In wake of Trump's election, Bevin administration says it will keep negotiating with Obama officials about Medicaid waiver request

Donald Trump and President Obama met Thursday.
(Photo: Michael Reynolds, European Pressphoto Agency)
By Al Cross
Kentucky Health News

The administration of Gov. Matt Bevin says it will continue negotiations with federal officials about its requested waiver of some Medicaid rules despite the election of Republican Donald Trump, who vowed in his campaign to "repeal Obamacare" but now says he will keep parts of it.

“Until changes occur at the federal level, the Bevin administration will continue to work within the confines of federal law as written,” said Doug Hogan, spokesman for the Kentucky Cabinet for Health and Family Services. “To that end, the Bevin administration will continue to negotiate in good faith with the U.S. Department of Health and Human Services."

It remains unclear what effect the election might have on HHS officials, who have often cited Kentucky as an Obamacare success story and might be motivated to preserve as much of it as possible. But the election may create a better negotiating position for the Republican governor, who has said he is ready to end his Democratic predecessor's expansion of Medicaid to about 440,000 people.

Bevin's waiver request asks for permission to require premiums to those with incomes below the poverty level and require work or training for able-bodied adults who aren't primary caregivers, both conditions that HHS Secretary Sylvia Burwell has said she would not approve.

Trump will take office Jan. 20. Hogan said that when things change at the federal level, "We will respond accordingly."

Bevin has said that the state cannot afford to have 1.32 million people, nearly 30 percent of its population, on Medicaid. His proposal says it "is expected to save taxpayers $2.2 billion over the five-year waiver period," by reducing enrollment in the program, but only $331 million of that would be state tax money, because the federal government covers the bulk of Medicaid costs.

The federal government is paying the full cost of the expanded Medicaid population through this year. Next year the state will be responsible for 5 percent, rising in annual steps to the federal health-reform law's limit of 10 percent in 2020. The state pays about 30 percent of the cost of traditional Medicaid participants.

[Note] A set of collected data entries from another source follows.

(** ** [replace_private_candidate.py] *)

(** The script's lists and what it printed. *)
Record script : Type := mkScript { sc_moved : list string; sc_started : list string; sc_printed : list json }.

Definition begin_script : script := mkScript [] [] [].

Section replace.
Context {E : Type} {host : DeploymentHost E}.

Definition add_moved (name : string) : io (script * E) unit := fun '(s, e) =>
  (Ok tt, (mkScript (sc_moved s ++ [name])%list (sc_started s) (sc_printed s), e)).
Definition add_started (name : string) : io (script * E) unit := fun '(s, e) =>
  (Ok tt, (mkScript (sc_moved s) (sc_started s ++ [name])%list (sc_printed s), e)).
Definition print_json (j : json) : io (script * E) unit := fun '(s, e) =>
  (Ok tt, (mkScript (sc_moved s) (sc_started s) (sc_printed s ++ [j])%list, e)).
Definition moved_names : io (script * E) (list string) := fun s => (Ok (sc_moved (fst s)), s).
Definition started_names : io (script * E) (list string) := fun s => (Ok (sc_started (fst s)), s).

Fixpoint each {W A} (f : A -> io W unit) (l : list A) : io W unit :=
  match l with
  | [] => mret tt
  | x :: l' => _ ← f x; each f l'
  end.

(** [try: m except BaseException: handler; raise]. *)
Definition reraising {W A} (m : io W A) (handler : io W unit) : io W A := fun w =>
  match m w with
  | (Ok a, w') => (Ok a, w')
  | (Raise x, w') => match handler w' with
                     | (Ok _, w'') => (Raise x, w'')
                     | (Raise x', w'') => (Raise x', w'')
                     end
  end.

Definition CORE : string := "c3r-core-private".
Definition CLM : string := "c3r-clm".
Definition before (name : string) : string := name ++ "-before-v3".
Definition failed (name : string) : string := name ++ "-failed-v3".
(** The drill ends.  When the clock passes any deadline of 45 or 120 seconds within
    [fuel] pauses of two seconds, no wait of the drill is left unfinished: it reports,
    or raises. *)
Theorem drill_ends fuel path (k45 : SteadyClock E 45 2) (k120 : SteadyClock E 120 2) w :
  within_patience fuel k45 -> within_patience fuel k120 ->
  wp (drill_main fuel path) (fun r _ => r <> Ok None) w.
Proof.
  intros H45 H120. unfold drill_main.
  apply after_any; intros text w1. apply after_any; intros config w2. apply after_any; intros u w3.
  apply after_any; intros token w4. apply and_then_ends; [|intros; apply surely_ends].
  apply wp_finally. apply (wp_mono _ (fun r _ => r <> Ok None)).
  - unfold drill_body, clm_outage. apply after_any; intros baseline w5. apply after_any; intros u' w6.
    apply and_then_ends; [|intros _ w7].
    + apply after_any; intros u2 w8. apply and_then_ends; [by apply (ready_ends fuel 45 k45)|intros; apply surely_ends].
    + apply and_then_ends; [|intros code w8].
      * apply after_any; intros u2 w9. by apply (ready_ends fuel 120 k120).
      * apply and_then_ends; [|intros; apply surely_ends].
        apply after_any; intros u2 w9. apply after_any; intros u3 w10. apply after_any; intros u4 w11.
        by apply (ready_ends fuel 120 k120).
  - intros r w5 Hr. apply wp_any. intros [u'|x] w6; [exact Hr|done].
Qed.
End ends.

(** ** [start_private_core.py] *)

Definition CANDIDATE_IMAGE : string := "c3r-core:working-20260930".

Definition candidate_settings (client_token backend_token : string) : list (string * string) :=
  [("C3R_HOST_ENTRYPOINT", "c3r.production_host:build"); ("C3R_MODE", "production_inference");
   ("C3R_ENABLED", "true"); ("C3R_SYSTEM_ONE", "true"); ("C3R_SYSTEM_ONE_PROVIDER", "clm");
   ("C3R_DELIBERATIVE", "true"); ("C3R_TRACE_COLLECTION", "false"); ("C3R_ONLINE_LEARNING", "false");
   ("C3R_INGRESS_HOST", "127.0.0.1"); ("PORT", "8088"); ("C3R_BACKEND_PORT", "8089");
   ("C3R_CLM_CONTAINER_DIGEST", "sha256:922fe094c0804fc2b4e327f2dbbe97b749e47de7d8806b2f467cae7ecd0d2dda");
   ("C3R_CLIENT_TOKEN", client_token); ("C3R_BACKEND_TOKEN", backend_token)].

Definition started_json (container_id : string) : json :=
  JObj [("container_id", JStr container_id); ("bind", JStr "127.0.0.1:8088"); ("trace_collection", JBool false)].

(** [token] is [secrets.token_urlsafe(48)]. *)
Definition start_private_core {E} `{DeploymentHost E} (token : io E string) (config : string) : io E json :=
  present ← config_exists config;
  _ ← lift (raise_if present RuntimeError "candidate config already exists; do not rotate implicitly");
  client ← token;
  backend ← token;
  _ ← config_create config (env_text (candidate_settings client backend));
  output ← docker (run_command CORE (core_options config) CANDIDATE_IMAGE);
  mret (started_json output).

(** The candidate starts once, on the loopback interface, with settings that collect
    nothing: an existing settings file stops the script before it does anything. *)
Theorem start_is_private {E} `{DeploymentHost E} token config e r e'
    (H0 : start_private_core token config e = (r, e')) :
  (forall e1, config_exists config e = (Ok true, e1) ->
     e' = e1 /\ r = raise RuntimeError "candidate config already exists; do not rotate implicitly")
  /\ (forall j, r = Ok j -> exists client backend e1 e2 output,
        config_create config (env_text (candidate_settings client backend)) e1 = (Ok tt, e2)
        /\ docker (run_command CORE (core_options config) CANDIDATE_IMAGE) e2 = (Ok output, e')
        /\ j = started_json output).
Proof.
  unfold start_private_core in H0. split.
  - intros e1 Hx. unfold mbind, io_bind, lift in H0. rewrite Hx in H0. cbn in H0. by injection H0 as <- <-.
  - intros j ->. apply io_bind_ok in H0 as (present & e1 & _ & H0). apply io_bind_ok in H0 as (u & e2 & _ & H0).
    apply io_bind_ok in H0 as (client & e3 & _ & H0). apply io_bind_ok in H0 as (backend & e4 & _ & H0).
    apply io_bind_ok in H0 as ([] & e5 & Hc & H0). apply io_bind_ok in H0 as (output & e6 & Hd & H0).
    injection H0 as <- <-. by exists client, backend, e4, e5, output.
Qed.

(** ** Examples *)

Definition drilled (statuses : list Z) : sim := mkSim {[CORE := old_core; CLM := old_clm]} [] 0 statuses sim_settings.

(** The baseline, the outage, the ranking, the fallback, the recovery, the kill (no
    answer counts as unreachable) and its recovery need an endpoint that can refuse;
    here it answers throughout, so the kill is not seen. *)
Example whole_drill_runs :
  match fst (drill_main 60 "v3" (begin_drill, drilled [200; 503; 503; 200; 200; 200; 200]%Z)) with
  | Ok (Some (report, exit)) => exit = raise OtherException "1"
      /\ report = drill_report (full_evidence (Some 503%Z) (Some 200%Z) (Some 200%Z))
  | _ => False
  end.
Proof. vm_compute. split; reflexivity. Qed.

Lemma drill_report_is_true_witness :
  exists ranking fallback killed,
    drill_report (full_evidence (Some 503%Z) (Some 200%Z) (Some 200%Z))
    = drill_report (full_evidence ranking fallback killed)
    /\ (raise OtherException "1" = Ok tt <-> ranking = Some 503%Z /\ fallback = Some 200%Z /\ killed = None).
Proof.
  pose proof (drill_report_is_true 60 "v3" (drilled [200; 503; 503; 200; 200; 200; 200]%Z)) as H.
  apply H. vm_compute. reflexivity.
Defined.

Lemma drill_restarts_what_it_stopped_witness :
  forall name c, name ∈ names -> sim_containers (drilled []) !! name = Some c ->
    sim_containers (drilled []) !! name ∈ map Some [c; stopped c; started c].
Proof.
  pose proof (drill_restarts_what_it_stopped 60 "token" (drilled [])) as H.
  destruct (drill_body 60 "token" (begin_drill, drilled [])) as [r1 w1] eqn:Eb.
  destruct (restart_stopped w1) as [r [s2 e2]] eqn:Er. destruct H as (_ & H & _).
  assert (E2 : sim_containers e2 = sim_containers (drilled [])).
  { vm_compute in Eb. injection Eb as <- <-. vm_compute in Er. injection Er as <- <- <-. vm_compute. reflexivity. }
  intros name c Hn Hc. rewrite <- E2. exact (H name c Hn Hc).
Defined.

Lemma drill_ends_witness :
  fst (drill_main 200 "v3" (begin_drill, drilled [])) <> Ok None.
Proof.
  apply (drill_ends 200 "v3" sim_outage_clock sim_recovery_clock (begin_drill, drilled []));
    intros e t e' _; unfold patience; cbn; lia.
Defined.
(* ===== verification/DeepseekLaunch.v ===== *)
(** * Pinned launch of the language model ([deploy/deepseek-v41/launch.py])

    The launcher reads the committed settings, checks the checkpoint file by file
    against the pinned upstream identities, measures the GPUs and the host's memory
    and then issues one [docker run].  Docker, [nvidia-smi] and the files are seen
    through [LaunchHost]; the commands issued and the lines printed are kept beside
    that world. *)

From Stdlib Require Import Lia ZArith Ascii String SpecFloat.
From stdpp Require Import base option strings gmap list.
From S2P Require Import Prelude Effects PyStr PyFloat PyNumber Json JsonText Hash Sha1 Providers LocalArtifacts.
From S2P Require Import ProductionHost ReleaseIdentity EnvFile Rollout.

Local Open Scope string_scope.

(** [sibling name] is [Path(__file__).with_name(name).read_text()]; [run] and
    [check_output] are those of [subprocess], with their timeouts. *)
Class LaunchHost (E : Type) : Type := {
  lh_files :: ReleaseFiles E;
  resolve : path -> io E path;
  is_dir : path -> io E bool;
  sibling : string -> io E string;
  run : list string -> Z -> io E unit;
  check_output : list string -> Z -> io E string }.

(** ** Texts *)

(** [text.split(sep)] for a separator of one character. *)
Fixpoint split_on (sep : ascii) (text : string) : list string :=
  match text with
  | EmptyString => [""]
  | String c rest =>
      match split_on sep rest with
      | [] => [String c ""]
      | part :: parts => if Ascii.eqb c sep then "" :: part :: parts else String c part :: parts
      end
  end.

(** [text.split()]: the words between white space. *)
Fixpoint words (text word : string) : list string :=
  match text with
  | EmptyString => if nonempty word then [word] else []
  | String c rest =>
      if is_space c then (if nonempty word then word :: words rest "" else words rest "")
      else words rest (word ++ String c "")
  end.

(** [int(text)]. *)
Definition int_of_text (text : string) : result Z :=
  match parse_int text with Some n => Ok n | None => raise ValueError "invalid literal for int() with base 10" end.

(** ** The command *)

Definition server_args (config : list (string * string)) : result (list string) :=
  text_only ← setting config "LANGUAGE_MODEL_ONLY";
  unqualified ← (if negb (String.eqb text_only "true") then Ok true
                 else offload ← setting config "ENGRAM_CPU_OFFLOAD"; Ok (negb (String.eqb offload "true")));
  _ ← raise_if unqualified ValueError "qualification requires text-only Engram CPU offload";
  tp ← setting config "TP";
  tokenizer ← setting config "TOKENIZER_MODE";
  reasoning ← setting config "REASONING_PARSER";
  tool_call ← setting config "TOOL_CALL_PARSER";
  max_model_len ← setting config "MAX_MODEL_LEN";
  max_num_seqs ← setting config "MAX_NUM_SEQS";
  max_batched ← setting config "MAX_NUM_BATCHED_TOKENS";
  utilization ← setting config "GPU_MEMORY_UTILIZATION";
  Ok ["--model"; "/model"; "--served-model-name"; "/model"; "deepseek-v4.1-flash";
      "--tensor-parallel-size"; tp; "--language-model-only";
      "--tokenizer-mode"; tokenizer; "--reasoning-parser"; reasoning;
      "--tool-call-parser"; tool_call; "--enable-auto-tool-choice";
      "--engram-config"; print compact_options (JObj [("cpu_offload", JBool true)]);
      "--max-model-len"; max_model_len; "--max-num-seqs"; max_num_seqs;
      "--max-num-batched-tokens"; max_batched; "--gpu-memory-utilization"; utilization;
      "--generation-config"; "vllm"; "--host"; "0.0.0.0"; "--port"; "8000"; "--no-enable-log-requests"].

(** The parsed arguments and their defaults. *)
Record launch_args : Type := mkLaunchArgs {
  la_model_path : path; la_cache_path : path; la_name : string; la_port : Z; la_execute : bool; la_server_args : bool }.

Definition default_name : string := "c3r-deepseek-qualified".
Definition default_port : Z := 18000.

Definition launch_command (args : launch_args) (config : list (string * string)) (model cache : path)
    : result (list string) :=
  memory ← setting config "HOST_RAM_LIMIT_GIB";
  image ← setting config "VLLM_IMAGE_ID";
  serving ← server_args config;
  Ok (["docker"; "run"; "-d"; "--name"; la_name args; "--gpus"; "all";
       "--network"; "bridge"; "-p"; ("127.0.0.1:" ++ str_of_Z (la_port args) ++ ":8000")%string;
       "--read-only"; "--cap-drop"; "ALL"; "--security-opt"; "no-new-privileges";
       "--shm-size"; "16g"; "--memory"; (memory ++ "g")%string; "--memory-swap"; (memory ++ "g")%string;
       "--tmpfs"; "/tmp:rw,mode=1777,size=2g";
       "--mount"; ("type=bind,src=" ++ path_str model ++ ",dst=/model,readonly")%string;
       "--mount"; ("type=bind,src=" ++ path_str cache ++ ",dst=/runtime")%string;
       "-e"; "VLLM_CACHE_ROOT=/runtime/vllm"; "-e"; "XDG_CACHE_HOME=/runtime/.cache";
       "-e"; "FLASHINFER_WORKSPACE_BASE=/runtime/flashinfer"; image] ++ serving)%list.

Definition image_inspection (image : string) : list string := ["docker"; "image"; "inspect"; image].
Definition gpu_query : list string :=
  ["nvidia-smi"; "--query-gpu=memory.total,memory.free"; "--format=csv,noheader,nounits"].

(** [p.is_relative_to(q)]. *)
Definition is_relative_to (p q : path) : bool :=
  String.eqb (path_root p) (path_root q)
  && bool_decide (take (length (path_tail q)) (path_tail p) = path_tail q).

(** [a or b], the second asked only when the first is false. *)
Definition io_or {W} (a b : io W bool) : io W bool := x ← a; if (x : bool) then mret true else b.

(** ** The checkpoint *)

(** [{item["path"] for item in files}]; only hashable values go into a set. *)
Definition expected_path (item : json) : result json :=
  p ← subscript item "path";
  match p with
  | JArr _ | JObj _ => raise TypeError "unhashable type"
  | _ => Ok p
  end.

Definition known_file (expected : list json) (parts : list string) : bool :=
  existsb (fun j => string_is (Some j) (join "/" parts)) expected
  || bool_decide (take 2 parts = [".cache"; "huggingface"]).

(** [Path(item["path"])]. *)
Definition relative_path (item : json) : result path :=
  p ← subscript item "path";
  match p with JStr s => Ok (parse_path s) | _ => raise TypeError "expected str, bytes or os.PathLike object" end.

(** [item["lfs_sha256"] or item["git_blob_id"]]. *)
Definition item_pin (item lfs : json) : result json :=
  if truth (Some lfs) then Ok lfs else subscript item "git_blob_id".

Definition item_digest (size lfs : json) (text : string) : string :=
  if truth (Some lfs) then sha256_hex text
  else sha1_hex ("blob " ++ py_str size ++ String "000" EmptyString ++ text).

Section checkpoint.
Context {E : Type} {host : LaunchHost E}.

(** The loop over everything below the model's directory. *)
Fixpoint no_strays (model : path) (expected : list json) (found : list (list string)) : io E unit :=
  match found with
  | [] => mret tt
  | parts :: found' =>
      linked ← is_symlink (below model parts);
      _ ← lift (raise_if linked RuntimeError "checkpoint symlinks are not admitted");
      file ← is_file (below model parts);
      _ ← lift (raise_if ((file : bool) && negb (known_file expected parts)) RuntimeError
                  "unexpected unpinned checkpoint file");
      no_strays model expected found'
  end.

(** The file is not an ordinary file inside the model's directory of the item's size. *)
Definition misplaced (model p : path) (item : json) : io E bool :=
  io_or (is_symlink p)
    (io_or (file ← is_file p; mret (negb (file : bool)))
       (io_or (target ← resolve p; mret (negb (is_relative_to target model)))
          (measured ← file_size p; size ← lift (subscript item "size"); mret (negb (equals_int measured (Some size)))))).

(** The body of the loop over the manifest. *)
Definition verify_item (model : path) (item : json) : io E unit :=
  relative ← lift (relative_path item);
  _ ← lift (raise_if (is_absolute relative || bool_decide (".." ∈ path_tail relative)) ValueError
              "unsafe checkpoint path");
  let p := below model (path_tail relative) in
  refused ← misplaced model p item;
  _ ← lift (raise_if refused RuntimeError "checkpoint file admission failed");
  lfs ← lift (subscript item "lfs_sha256");
  size ← lift (subscript item "size");
  text ← content p;
  pin ← lift (item_pin item lfs);
  lift (raise_if (negb (string_is (Some pin) (item_digest size lfs text))) RuntimeError
          "checkpoint content differs from pinned upstream revision").

Fixpoint verify_items (model : path) (items : list json) : io E unit :=
  match items with
  | [] => mret tt
  | item :: items' => _ ← verify_item model item; verify_items model items'
  end.

(** [manifest[key] != config[name]]. *)
Definition disagrees (manifest : json) (key : string) (config : list (string * string)) (name : string) : result bool :=
  pinned ← subscript manifest key; wanted ← setting config name; Ok (negb (string_is (Some pinned) wanted)).

(** [verify_checkpoint] up to the line it prints: the number of files. *)
Definition verify_checkpoint (loads_text : string -> result json) (model : path) (config : list (string * string))
    : io E Z :=
  text ← sibling "checkpoint-manifest.json";
  manifest ← lift (loads_text text);
  other_model ← lift (disagrees manifest "model_id" config "CHECKPOINT");
  other ← lift (if other_model : bool then Ok true else disagrees manifest "revision" config "CHECKPOINT_REVISION");
  _ ← lift (raise_if other RuntimeError "upstream manifest/config identity mismatch");
  files ← lift (subscript manifest "files");
  items ← lift (items_of files);
  expected ← lift (mapR expected_path items);
  found ← walk model;
  _ ← no_strays model expected found;
  _ ← verify_items model items;
  mret (lenZ items).
End checkpoint.

(** ** The measurements *)

(** What the engine takes of a card and the reserve. *)
Definition headroom (total utilization reserve : float) : float := fadd (fmul total utilization) reserve.

(** [free < total * float(...) + int(...)]. *)
Definition short_of_headroom (config : list (string * string)) (total free : Z) : result bool :=
  text ← setting config "GPU_MEMORY_UTILIZATION";
  utilization ← float_of_string text;
  total_float ← int_to_float total;
  text ← setting config "MIN_GPU_FREE_MIB";
  reserve ← int_of_text text;
  reserve_float ← int_to_float reserve;
  Ok (fgt_Z (headroom total_float utilization reserve_float) free).

(** One line of the query. *)
Definition gpu_is_short (config : list (string * string)) (row : string) : result bool :=
  numbers ← mapR int_of_text (split_on "," row);
  match numbers with
  | [total; free] => short_of_headroom config total free
  | _ => raise ValueError "wrong number of values to unpack (expected 2)"
  end.

Fixpoint gpus_fit (config : list (string * string)) (rows : list string) : result unit :=
  match rows with
  | [] => Ok tt
  | row :: rows' =>
      short ← gpu_is_short config row;
      _ ← raise_if short RuntimeError "insufficient co-resident headroom; do not overlap model engines";
      gpus_fit config rows'
  end.

Definition measured_gpus (config : list (string * string)) (rows : list string) : result unit :=
  text ← setting config "TP";
  wanted ← int_of_text text;
  _ ← raise_if (negb (Z.eqb (lenZ rows) wanted)) RuntimeError "expected eight measured GPUs";
  gpus_fit config rows.

Definition memory_keys : list string := ["MemTotal"; "MemAvailable"; "SwapTotal"; "SwapFree"].

Definition memory_key (line : string) : string := match split_on ":" line with key :: _ => key | [] => "" end.

Definition memory_item (line : string) : result (string * Z) :=
  match words line "" with
  | _ :: word :: _ => n ← int_of_text word; Ok (memory_key line, n)
  | _ => raise IndexError "list index out of range"
  end.

(** The dictionary made of [/proc/meminfo]. *)
Definition memory_of (text : string) : result (list (string * Z)) :=
  dict_of_pairs <$> mapR memory_item (List.filter (fun line => bool_decide (memory_key line ∈ memory_keys)) (splitlines text)).

Definition entry (memory : list (string * Z)) (key : string) : result Z :=
  match assoc key memory with Some n => Ok n | None => raise KeyError key end.

(** The host-RAM reserve and no-swap gate: true when it fails. *)
Definition host_is_short (config : list (string * string)) (memory : list (string * Z)) : result bool :=
  available ← entry memory "MemAvailable";
  text ← setting config "HOST_RAM_LIMIT_GIB";
  limit ← int_of_text text;
  total ← entry memory "MemTotal";
  total_float ← int_to_float total;
  limit_float ← int_to_float (limit * 1024 ^ 2);
  if fgt_Z (fadd limit_float (fmul total_float (float_of_decimal 2 (-1)))) available then Ok true
  else swap ← entry memory "SwapTotal"; unused ← entry memory "SwapFree"; Ok (negb (Z.eqb swap unused)).

(** ** [main] *)

(** The lines printed and the commands issued. *)
Record launch_log : Type := mkLaunchLog { ll_printed : list json; ll_issued : list (list string) }.

Definition begin_launch : launch_log := mkLaunchLog [] [].

Definition FAILED_IMAGE : string := "sha256:10b3c8fe9c38f6e87dfef21c8d0e457f76ab89b32892bb37a056375b25ddbf85".

Section main.
Context {E : Type} {host : LaunchHost E} (loads_text : string -> result json).

Definition print_line (j : json) : io (launch_log * E) unit := fun '(l, e) =>
  (Ok tt, (mkLaunchLog (ll_printed l ++ [j])%list (ll_issued l), e)).

(** A command is issued, whatever becomes of it. *)
Definition issuing {A} (command : list string) (m : io E A) : io (launch_log * E) A := fun '(l, e) =>
  beside m (mkLaunchLog (ll_printed l) (ll_issued l ++ [command])%list, e).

Republicans have long proposed that Medicaid funding change to block grants, which would give the states certain amounts of money and more flexibility to write rules. That seems likely to be a part of any replacement of the 2010 Patient Protection and Affordable Care Act. But that will be a complicated task.

“It’s anybody’s guess what President Trump and a Republican Congress will do. Just repealing the Affordable Care Act is not a serious option unless they have something to replace it with,” former 6th District U.S. Rep. Ben Chandler, who voted against the law and now heads the Foundation for a Healthy Kentucky, told John Cheves of the Lexington Herald-Leader.

“The reality on the ground is that Gov. Bevin won his election in Kentucky and Donald Trump has now won his election nationally,” Chandler said. “It is incumbent on the rest of us to work with them in any way that we can to see that whatever they propose will hopefully make our people healthier. And I’ve got to believe that they want that same result.”

Trump reiterated Friday that he wants to keep the part of the law that prevents insurance companies for denying coverage because of pre-existing conditions. "But the insurance industry has long said it would have a hard time abiding by this rule unless virtually all Americans are required to have insurance," reports Amy Goldstein of The Washington Post.

Post business reporter and columnist Steven Pearlstein explains,  "To guarantee that people with pre-existing conditions can get affordable health insurance, you need to have rules requiring guaranteed issue and community rating," charging roughly the same prices in a geographical area. "To keep insurance companies in business because of guaranteed issue and community rating, you need to have an individual mandate" for everyone to buy insurance. "And because poor people can’t afford health insurance, you need subsidies. Combine all three, and what you have, in a nutshell, is ... Obamacare.

"Yes, it’s a bit more complicated than that, but not much. It’s possible to allow insurance companies charge twice or three times as much, to people who are older or sicker. You can let healthy people buy somewhat more bare-bones 'catastrophic' policies to satisfying their obligation under the individual mandate. You could even avoid community rating by sending sick people into 'high risk pools' where their premiums would be subsidized by a tax on everyone else’s health care premiums.

"But at the end of the day, once you decide that everyone, regardless of age or medical condition, should be able to buy health insurance at an affordable price, you have essentially bought into the idea that young and healthy people have an obligation to subsidize the older and sicker people in some fashion. And once you do that, it’s sort of inevitable you end up where every health reform plan has ended up since the days of Richard Nixon. You end up with some variation on Obamacare."